WHAT TO PRODUCE
Output only this range of the data below: the line that contains "Definition shape (s" through the final line, both ends included, each retyped exactly.

Stored data:

(** Lines 139-150 of [distill]: the objects built before the loop, and the
    resume from an existing checkpoint. *)
Definition distill_setup (teacher_model student_model : nn_model) (cfg : config)
  : M distill_state :=
  print MsgStart;;
  let train_config := train cfg in
  let distillation_box :=
    DistillationBox teacher_model student_model (criterion train_config) in
  let ckpt_file_path := mimic_model_ckpt cfg in
  let optimizer := get_optimizer student_model (optimizer_config train_config) in
  let lr_scheduler := get_scheduler optimizer (scheduler_config train_config) in
  let best_val_top1_accuracy := 0%Q in
  found ← check_if_exists ckpt_file_path;
  '(optimizer, lr_scheduler) ←
    (if found : bool then
       '(ret, (_, o, s)) ← load_ckpt ckpt_file_path None (Some optimizer)
                             (Some lr_scheduler) true;
       match ret with
       | Loaded best_val_map _ _ =>
           (* the objects handed in are the objects loaded into *)
           mret (default optimizer o, default lr_scheduler s)
       | NotFound => raise ValueError   (* unpacking a pair into three names *)
       end
     else mret (optimizer, lr_scheduler));
  mret {| st_box := distillation_box; st_optimizer := optimizer;
          st_lr_scheduler := lr_scheduler;
          best_val_top1_accuracy := best_val_top1_accuracy |}.
(** The store that [generateNewPiece] leaves, step by step. *)
Definition storeAfterGenerate (data : list Cube) (s : State) : gmap oid Node :=
  let pc := next s in
  let pv := S pc in
  let ch := pieceChildren data in
  let st := match currentPiece s with
            | Some p => removeChild (scene s) p (store s)
            | None => store s
            end in
  let st := <[pc := freshNode KGroup]> st in
  let st := alter (set_nposition (centeredPosition ch)) pc (alter (set_nmeshes ch) pc st) in
  let st := match pivot s with
            | Some v => removeChild (scene s) v st
            | None => st
            end in
  let st := <[pv := freshNode KGroup]> st in
  addChild (scene s) pv (addChild pv pc st).

(** The shape of the scene graph in every state the program reaches: the
    scene is object 0 with the two lights and the ground, objects 1 to 3,
    which have no children; there is either no pivot and no piece yet, or the
    pivot is the last child of the scene and holds the current piece as its
    only child. *)
Definition mounted (s : State) (pv pc : oid) : Prop :=
  (3 < pc)%nat ∧ (pc < pv)%nat ∧ (pv < next s)%nat
  ∧ (∃ n, store s !! 0%nat = Some n ∧ nchildren n = [1; 2; 3; pv]%nat)
  ∧ (∃ n, store s !! pv = Some n ∧ nchildren n = [pc]
          ∧ nkind n = KGroup ∧ nparent n = Some 0%nat)
  ∧ (∃ n, store s !! pc = Some n ∧ nchildren n = []
          ∧ nkind n = KGroup ∧ nparent n = Some pv).

Definition shape (s : State) : Prop :=
  scene s = 0%nat
  ∧ (3 < next s)%nat
  ∧ (∀ o n, store s !! o = Some n → (o < next s)%nat)
  ∧ (∀ b, b ∈ [1; 2; 3]%nat →
          ∃ n, store s !! b = Some n ∧ nchildren n = [] ∧ nkind n ≠ KGroup)
  ∧ match pivot s, currentPiece s with
    | None, None => ∃ n, store s !! 0%nat = Some n ∧ nchildren n = [1; 2; 3]%nat
    | Some pv, Some pc => mounted s pv pc
    | _, _ => False
    end.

RESPONSE TO THE TASK
Definition shape (s : State) : Prop :=
  scene s = 0%nat
  ∧ (3 < next s)%nat
  ∧ (∀ o n, store s !! o = Some n → (o < next s)%nat)
  ∧ (∀ b, b ∈ [1; 2; 3]%nat →
          ∃ n, store s !! b = Some n ∧ nchildren n = [] ∧ nkind n ≠ KGroup)
  ∧ match pivot s, currentPiece s with
    | None, None => ∃ n, store s !! 0%nat = Some n ∧ nchildren n = [1; 2; 3]%nat
    | Some pv, Some pc => mounted s pv pc
    | _, _ => False
    end.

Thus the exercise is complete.